**Work required**
Beginning with the line where "Lemma QueryEscape_chars s" appears, please restate each line of the records below word for word until the last one, inclusive, and nothing else.

**Data supplied**
(* ===== verification/GoStrings.v ===== *)
(** * Go's strings, url and filepath packages, as the program uses them

    On texts (lists of bytes): splitting, trimming white space (the Unicode
    white space of [unicode.IsSpace], read as UTF-8), decimal numbers,
    replacement, the escaping of URL query parameters and its inverse, and the
    lexical path functions. *)
From Stdlib Require Import Ascii String.
From S2P Require Import Prelude LabelsJson Web.

Abbreviation Text := (list ascii).
Abbreviation text := list_ascii_of_string.
Abbreviation str := string_of_list_ascii.

(** ** Splitting *)

(** [strings.Split(s, sep)] for a separator of one byte. *)
Fixpoint split_on (sep : ascii) (s : Text) : list Text :=
  match s with
  | [] => [[]]
  | c :: s' =>
      if decide (c = sep) then [] :: split_on sep s'
      else match split_on sep s' with
           | [] => [[c]]
           | p :: ps => (c :: p) :: ps
           end
  end.

(** [strings.Join(ps, sep)]. *)
Fixpoint join (sep : ascii) (ps : list Text) : Text :=
  match ps with
  | [] => []
  | [p] => p
  | p :: ps' => p ++ sep :: join sep ps'
  end.

(** [strings.SplitN(s, sep, 2)]: around the first separator, if there is one. *)
Fixpoint split2 (sep : ascii) (s : Text) : option (Text * Text) :=
  match s with
  | [] => None
  | c :: s' =>
      if decide (c = sep) then Some ([], s')
      else match split2 sep s' with Some (l, r) => Some (c :: l, r) | None => None end
  end.

(** ** Prefixes *)
Fixpoint strip_prefix (p s : Text) : option Text :=
  match p, s with
  | [], _ => Some s
  | a :: p', b :: s' => if decide (a = b) then strip_prefix p' s' else None
  | _ :: _, [] => None
  end.

Definition HasPrefix (s p : Text) : bool :=
  match strip_prefix p s with Some _ => true | None => false end.

Definition TrimPrefix (s p : Text) : Text := default s (strip_prefix p s).

Definition HasSuffix (s p : Text) : bool := HasPrefix (reverse s) (reverse p).

(** ** White space *)
Definition space1 (a : ascii) : bool := (byte a =? 32) || ((9 <=? byte a) && (byte a <=? 13)).

(** U+0085, U+00A0 *)
Definition space2 (a b : ascii) : bool := (byte a =? 194) && ((byte b =? 133) || (byte b =? 160)).

(** U+1680, U+2000-200A, U+2028, U+2029, U+202F, U+205F, U+3000 *)
Definition space3 (a b c : ascii) : bool :=
  (byte a =? 225) && (byte b =? 154) && (byte c =? 128)
  || (byte a =? 226) && (byte b =? 128) &&
     ((128 <=? byte c) && (byte c <=? 138) || (byte c =? 168) || (byte c =? 169) || (byte c =? 175))
  || (byte a =? 226) && (byte b =? 129) && (byte c =? 159)
  || (byte a =? 227) && (byte b =? 128) && (byte c =? 128).

Fixpoint trim_left (s : Text) : Text :=
  match s with
  | [] => []
  | a :: s1 =>
      if space1 a then trim_left s1 else
      match s1 with
      | b :: s2 =>
          if space2 a b then trim_left s2 else
          match s2 with
          | c :: s3 => if space3 a b c then trim_left s3 else s
          | [] => s
          end
      | [] => s
      end
  end.

(** The encodings are self-synchronising: the white space at the end is the
    longest suffix that is all white space. *)
Fixpoint trim_right (s : Text) : Text :=
  match s with
  | [] => []
  | a :: s1 => match trim_left s with [] => [] | _ => a :: trim_right s1 end
  end.

(** [strings.TrimSpace] *)
Definition TrimSpace (s : Text) : Text := trim_right (trim_left s).

Definition flush (cur : Text) (fs : list Text) : list Text :=
  match cur with [] => fs | _ => cur :: fs end.

(** [strings.Fields]; [cur] is the field being read. *)
Fixpoint fields_from (cur s : Text) : list Text :=
  match s with
  | [] => flush cur []
  | a :: s1 =>
      if space1 a then flush cur (fields_from [] s1) else
      match s1 with
      | b :: s2 =>
          if space2 a b then flush cur (fields_from [] s2) else
          match s2 with
          | c :: s3 =>
              if space3 a b c then flush cur (fields_from [] s3) else fields_from (cur ++ [a]) s1
          | [] => fields_from (cur ++ [a]) s1
          end
      | [] => fields_from (cur ++ [a]) s1
      end
  end.

Definition Fields (s : Text) : list Text := fields_from [] s.

(** ** Numbers: [strconv.ParseInt(s, 10, 64)], [None] for an error *)
Definition parse_int (s : Text) : option Z :=
  let '(neg, ds) :=
    match s with
    | "-"%char :: ds => (true, ds)
    | "+"%char :: ds => (false, ds)
    | ds => (false, ds)
    end in
  match ds with
  | [] => None
  | _ =>
      match digits 0 ds with
      | None => None
      | Some n =>
          let v := if neg : bool then - n else n in
          if (- 2 ^ 63 <=? v) && (v <=? 2 ^ 63 - 1) then Some v else None
      end
  end.

(** ** [strings.ReplaceAll] of one byte *)
Definition replace_all (old : ascii) (new : Text) (s : Text) : Text :=
  s ≫= fun c => if decide (c = old) then new else [c].

(** ** net/url *)

(** Bytes [url.QueryEscape] leaves alone. *)
Definition unreserved (c : ascii) : bool :=
  let b := byte c in
  (48 <=? b) && (b <=? 57) || (65 <=? b) && (b <=? 90) || (97 <=? b) && (b <=? 122)
  || (b =? 45) || (b =? 95) || (b =? 46) || (b =? 126).

Definition upper_hex (n : Z) : ascii := chr (if n <? 10 then 48 + n else 55 + n).

Definition escape_byte (c : ascii) : Text :=
  if unreserved c then [c]
  else if byte c =? 32 then ["+"%char]
  else ["%"%char; upper_hex (byte c / 16); upper_hex (byte c mod 16)].

Definition QueryEscape (s : Text) : Text := s ≫= escape_byte.

(** [Values.Encode] of parameters given in key order. *)
Definition encode_pair (kv : Text * Text) : Text := QueryEscape kv.1 ++ "="%char :: QueryEscape kv.2.

Definition Encode (kvs : list (Text * Text)) : Text := join "&" (encode_pair <$> kvs).

Fixpoint QueryUnescape (s : Text) : option Text :=
  match s with
  | [] => Some []
  | c :: s1 =>
      if decide (c = "%"%char) then
        match s1 with
        | h :: l :: s2 =>
            match hex_val h, hex_val l with
            | Some a, Some b => cons (chr (a * 16 + b)) <$> QueryUnescape s2
            | _, _ => None
            end
        | _ => None
        end
      else cons (if decide (c = "+"%char) then " "%char else c) <$> QueryUnescape s1
  end.

Definition decode_pair (s : Text) : option (Text * Text) :=
  '(k, v) ← split2 "=" s; k ← QueryUnescape k; v ← QueryUnescape v; Some (k, v).

(** How a server reads the query part of a URL. *)
Definition ParseQuery (s : Text) : option (list (Text * Text)) :=
  mapM decode_pair (split_on "&" s).

(** ** path/filepath *)
Definition slash : ascii := "/"%char.

(** One component onto the cleaned ones, the last first. *)
Definition push_component (rooted : bool) (out : list Text) (c : Text) : list Text :=
  if bool_decide (c = []) || bool_decide (c = text ".") then out
  else if decide (c = text "..") then
    match out with
    | d :: out' => if decide (d = text "..") then c :: out else out'
    | [] => if rooted then [] else [c]
    end
  else c :: out.

Definition Clean (p : Text) : Text :=
  let rooted := match p with c :: _ => bool_decide (c = slash) | [] => false end in
  let out := reverse (foldl (push_component rooted) [] (split_on slash p)) in
  let s := join slash out in
  if rooted then slash :: s else match s with [] => text "." | _ => s end.

(** Everything up to and including the last slash. *)
Definition dir_part (p : Text) : Text :=
  match split2 slash (reverse p) with
  | Some (_, r) => reverse (slash :: r)
  | None => []
  end.

Definition Dir (p : Text) : Text := Clean (dir_part p).

(** [filepath.Join(a, b)] *)
Definition Join (a b : Text) : Text :=
  match a, b with
  | [], [] => []
  | [], _ => Clean b
  | _, [] => Clean a
  | _, _ => Clean (a ++ slash :: b)
  end.

(** ** Facts *)
Section splitting.

Lemma split_on_nonempty sep s : split_on sep s <> [].
Proof. destruct s; simpl; [done|]. case_decide; [done|]. by case_match. Qed.

Lemma join_split sep s : join sep (split_on sep s) = s.
Proof.
  induction s as [|c s IH]; [done|]. simpl. pose proof (split_on_nonempty sep s).
  case_decide as E; destruct (split_on sep s) as [|p [|q ps]]; simpl in *; simplify_eq; done.
Qed.

Lemma split_no_sep sep s : Forall (fun p => sep ∉ p) (split_on sep s).
Proof.
  induction s as [|c s IH]; simpl; [repeat constructor; set_solver|].
  case_decide; [constructor; [set_solver|done]|].
  destruct (split_on sep s) as [|p ps]; [repeat constructor; set_solver|].
  apply Forall_cons in IH as [Hp Hps]. constructor; [set_solver|done].
Qed.

Lemma split_one sep p : sep ∉ p -> split_on sep p = [p].
Proof.
  induction p as [|c p IH]; intros H; [done|]. simpl.
  rewrite decide_False by set_solver. rewrite IH by set_solver. done.
Qed.

Lemma split_app sep p s : sep ∉ p -> split_on sep (p ++ sep :: s) = p :: split_on sep s.
Proof.
  induction p as [|c p IH]; intros H; simpl.
  - by rewrite decide_True.
  - rewrite decide_False by set_solver. by rewrite IH by set_solver.
Qed.

Lemma split_join sep ps :
  ps <> [] -> Forall (fun p => sep ∉ p) ps -> split_on sep (join sep ps) = ps.
Proof.
  intros Hne H. induction H as [|p ps Hp Hps IH]; [done|].
  destruct ps as [|q ps]; [by apply split_one|].
  change (join sep (p :: q :: ps)) with (p ++ sep :: join sep (q :: ps)).
  rewrite split_app by done. by rewrite IH.
Qed.

Lemma split2_app sep p s : sep ∉ p -> split2 sep (p ++ sep :: s) = Some (p, s).
Proof.
  induction p as [|c p IH]; intros H; simpl; [by rewrite decide_True|].
  rewrite decide_False by set_solver. by rewrite IH by set_solver.
Qed.

Lemma split2_some sep s l r : split2 sep s = Some (l, r) -> s = l ++ sep :: r /\ sep ∉ l.
Proof.
  revert l. induction s as [|c s IH]; intros l H; [done|]. simpl in H. case_decide as E.
  - simplify_eq. set_solver.
  - destruct (split2 sep s) as [[l' r']|] eqn:E2; [|done]. simplify_eq.
    destruct (IH _ eq_refl) as [-> ?]. set_solver.
Qed.

Lemma split2_none sep s : split2 sep s = None <-> sep ∉ s.
Proof.
  induction s as [|c s IH]; simpl; [set_solver|]. case_decide; [set_solver|].
  destruct (split2 sep s) as [[??]|]; set_solver.
Qed.
End splitting.

Section prefixes.

Lemma strip_prefix_app p s : strip_prefix p (p ++ s) = Some s.
Proof. induction p as [|a p IH]; simpl; [done|]. by rewrite decide_True. Qed.

Lemma strip_prefix_some p s r : strip_prefix p s = Some r -> s = p ++ r.
Proof.
  revert s. induction p as [|a p IH]; intros s; simpl; [congruence|].
  destruct s as [|b s]; [done|]. case_decide; [|done]. subst. intros H%IH. by subst.
Qed.

Lemma HasPrefix_true s p : HasPrefix s p = true <-> exists r, s = p ++ r.
Proof.
  unfold HasPrefix. destruct (strip_prefix p s) as [r|] eqn:E; split; try done.
  - apply strip_prefix_some in E. eauto.
  - intros [r ->]. by rewrite strip_prefix_app in E.
Qed.
End prefixes.

Section urls.

Lemma escape_byte_chars c :
  Forall (fun d => d <> "&"%char /\ d <> "="%char) (escape_byte c).
Proof. by destruct c as [[][][][][][][][]]; repeat constructor. Qed.

Lemma unescape_escape_byte c s :
  QueryUnescape (escape_byte c ++ s) = cons c <$> QueryUnescape s.
Proof. by destruct c as [[][][][][][][][]]. Qed.

Lemma QueryEscape_chars s : Forall (fun d => d <> "&"%char /\ d <> "="%char) (QueryEscape s).
Proof.
  induction s as [|c s IH]; [constructor|]. apply Forall_app. split; [|exact IH].
  apply escape_byte_chars.
Qed.

Lemma QueryUnescape_Escape s : QueryUnescape (QueryEscape s) = Some s.
Proof.
  induction s as [|c s IH]; [done|]. unfold QueryEscape. cbn [mbind list_bind].
  rewrite unescape_escape_byte. fold (QueryEscape s). by rewrite IH.
Qed.

Lemma QueryEscape_no_amp s : "&"%char ∉ QueryEscape s.
Proof. intros H. pose proof (QueryEscape_chars s) as HF. by eapply Forall_forall in HF as [? _]. Qed.

Lemma QueryEscape_no_eq s : "="%char ∉ QueryEscape s.
Proof. intros H. pose proof (QueryEscape_chars s) as HF. by eapply Forall_forall in HF as [_ ?]. Qed.

Lemma decode_encode_pair kv : decode_pair (encode_pair kv) = Some kv.
Proof.
  destruct kv as [k v]. unfold decode_pair, encode_pair. simpl.
  rewrite split2_app by apply QueryEscape_no_eq. simpl.
  rewrite QueryUnescape_Escape. simpl. by rewrite QueryUnescape_Escape.
Qed.

Lemma ParseQuery_Encode kvs : kvs <> [] -> ParseQuery (Encode kvs) = Some kvs.
Proof.
  intros Hne. unfold ParseQuery, Encode. rewrite split_join.
  - apply mapM_Some_2, Forall2_fmap_l, Forall_Forall2_diag, Forall_forall.
    intros kv _. apply decode_encode_pair.
  - by destruct kvs.
  - apply Forall_fmap, Forall_forall. intros [k v] _. unfold encode_pair. simpl.
    pose proof (QueryEscape_no_amp k). pose proof (QueryEscape_no_amp v). set_solver.
Qed.
End urls.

**Task answer**
Lemma QueryEscape_chars s : Forall (fun d => d <> "&"%char /\ d <> "="%char) (QueryEscape s).
Proof.
  induction s as [|c s IH]; [constructor|]. apply Forall_app. split; [|exact IH].
  apply escape_byte_chars.
Qed.

Lemma QueryUnescape_Escape s : QueryUnescape (QueryEscape s) = Some s.
Proof.
  induction s as [|c s IH]; [done|]. unfold QueryEscape. cbn [mbind list_bind].
  rewrite unescape_escape_byte. fold (QueryEscape s). by rewrite IH.
Qed.

Lemma QueryEscape_no_amp s : "&"%char ∉ QueryEscape s.
Proof. intros H. pose proof (QueryEscape_chars s) as HF. by eapply Forall_forall in HF as [? _]. Qed.

Lemma QueryEscape_no_eq s : "="%char ∉ QueryEscape s.
Proof. intros H. pose proof (QueryEscape_chars s) as HF. by eapply Forall_forall in HF as [_ ?]. Qed.

Lemma decode_encode_pair kv : decode_pair (encode_pair kv) = Some kv.
Proof.
  destruct kv as [k v]. unfold decode_pair, encode_pair. simpl.
  rewrite split2_app by apply QueryEscape_no_eq. simpl.
  rewrite QueryUnescape_Escape. simpl. by rewrite QueryUnescape_Escape.
Qed.

Lemma ParseQuery_Encode kvs : kvs <> [] -> ParseQuery (Encode kvs) = Some kvs.
Proof.
  intros Hne. unfold ParseQuery, Encode. rewrite split_join.
  - apply mapM_Some_2, Forall2_fmap_l, Forall_Forall2_diag, Forall_forall.
    intros kv _. apply decode_encode_pair.
  - by destruct kvs.
  - apply Forall_fmap, Forall_forall. intros [k v] _. unfold encode_pair. simpl.
    pose proof (QueryEscape_no_amp k). pose proof (QueryEscape_no_amp v). set_solver.
Qed.
End urls.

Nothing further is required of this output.